BEGIN DATA

(** * njsPC-HA entity adapters: a shallow embedding

    The Home Assistant integration [njspc_ha] exposes the equipment of a
    nodejs-PoolController as entities.  Every entity class caches a few
    fields of one subject, filters the coordinator's events in
    [_handle_coordinator_update], derives display properties from the cache
    and forwards user intents as [api.command] calls.

    Python objects are embedded as follows.
    - JSON values ([pyval]): [None], booleans, integers, strings, lists and
      objects.  Floating-point numbers are outside the model.
    - A JSON object is an association list with string keys, read with
      first-binding-wins lookup.
    - The code->label dictionaries ([_heatmodes], [_lightthemes],
      [NJSPC_HVAC_ACTION_TO_HASS]) are insertion-ordered association lists
      whose keys are Python values; lookup compares with Python's [==]
      and fails with [TypeError] on an unhashable key.
    - Exceptions are the [Raise] branch of [result].
    - Methods that assign to [self] or call a collaborator run in the monad
      [M]: they thread the entity, append to a trace of collaborator calls
      and may raise; what was assigned before a raise stays assigned. *)

From Stdlib Require Import ZArith List String Bool Lia.
Import ListNotations.

Local Open Scope string_scope.
Local Open Scope Z_scope.
Local Open Scope list_scope.
Local Set Warnings "-register-all".

(** ** Python values *)

Inductive pyval : Type :=
| VNone
| VBool (b : bool)
| VInt (z : Z)
| VStr (s : string)
| VList (l : list pyval)
| VDict (d : list (string * pyval)).

Definition pydict : Type := list (string * pyval).

Inductive exn : Type :=
| KeyError
| TypeError
| ClientError.

Inductive result (A : Type) : Type :=
| Ok (a : A)
| Raise (e : exn).

Arguments Ok {A} a.
Arguments Raise {A} e.

Definition rbind {A B} (r : result A) (k : A -> result B) : result B :=
  match r with
  | Ok a => k a
  | Raise e => Raise e
  end.

Declare Scope result_scope.
Delimit Scope result_scope with result.
Notation "x <~ c ;; k" := (rbind c (fun x => k))
  (at level 61, c at next level, right associativity) : result_scope.

(** [try: body / except: handler] with a bare [except]. *)
Definition try_except {A} (body : result A) (handler : result A) : result A :=
  match body with
  | Ok a => Ok a
  | Raise _ => handler
  end.

Fixpoint assoc {A} (k : string) (d : list (string * A)) : option A :=
  match d with
  | [] => None
  | (k', v) :: d' => if String.eqb k' k then Some v else assoc k d'
  end.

END DATA

Everything from the line that contains "(** ** Python values *)" to the last line of the entries above should be repeated word for word, both lines included, with no other output.

(** ** Python values *)

Inductive pyval : Type :=
| VNone
| VBool (b : bool)
| VInt (z : Z)
| VStr (s : string)
| VList (l : list pyval)
| VDict (d : list (string * pyval)).

Definition pydict : Type := list (string * pyval).

Inductive exn : Type :=
| KeyError
| TypeError
| ClientError.

Inductive result (A : Type) : Type :=
| Ok (a : A)
| Raise (e : exn).

Arguments Ok {A} a.
Arguments Raise {A} e.

Definition rbind {A B} (r : result A) (k : A -> result B) : result B :=
  match r with
  | Ok a => k a
  | Raise e => Raise e
  end.

Declare Scope result_scope.
Delimit Scope result_scope with result.
Notation "x <~ c ;; k" := (rbind c (fun x => k))
  (at level 61, c at next level, right associativity) : result_scope.

(** [try: body / except: handler] with a bare [except]. *)
Definition try_except {A} (body : result A) (handler : result A) : result A :=
  match body with
  | Ok a => Ok a
  | Raise _ => handler
  end.

Fixpoint assoc {A} (k : string) (d : list (string * A)) : option A :=
  match d with
  | [] => None
  | (k', v) :: d' => if String.eqb k' k then Some v else assoc k d'
  end.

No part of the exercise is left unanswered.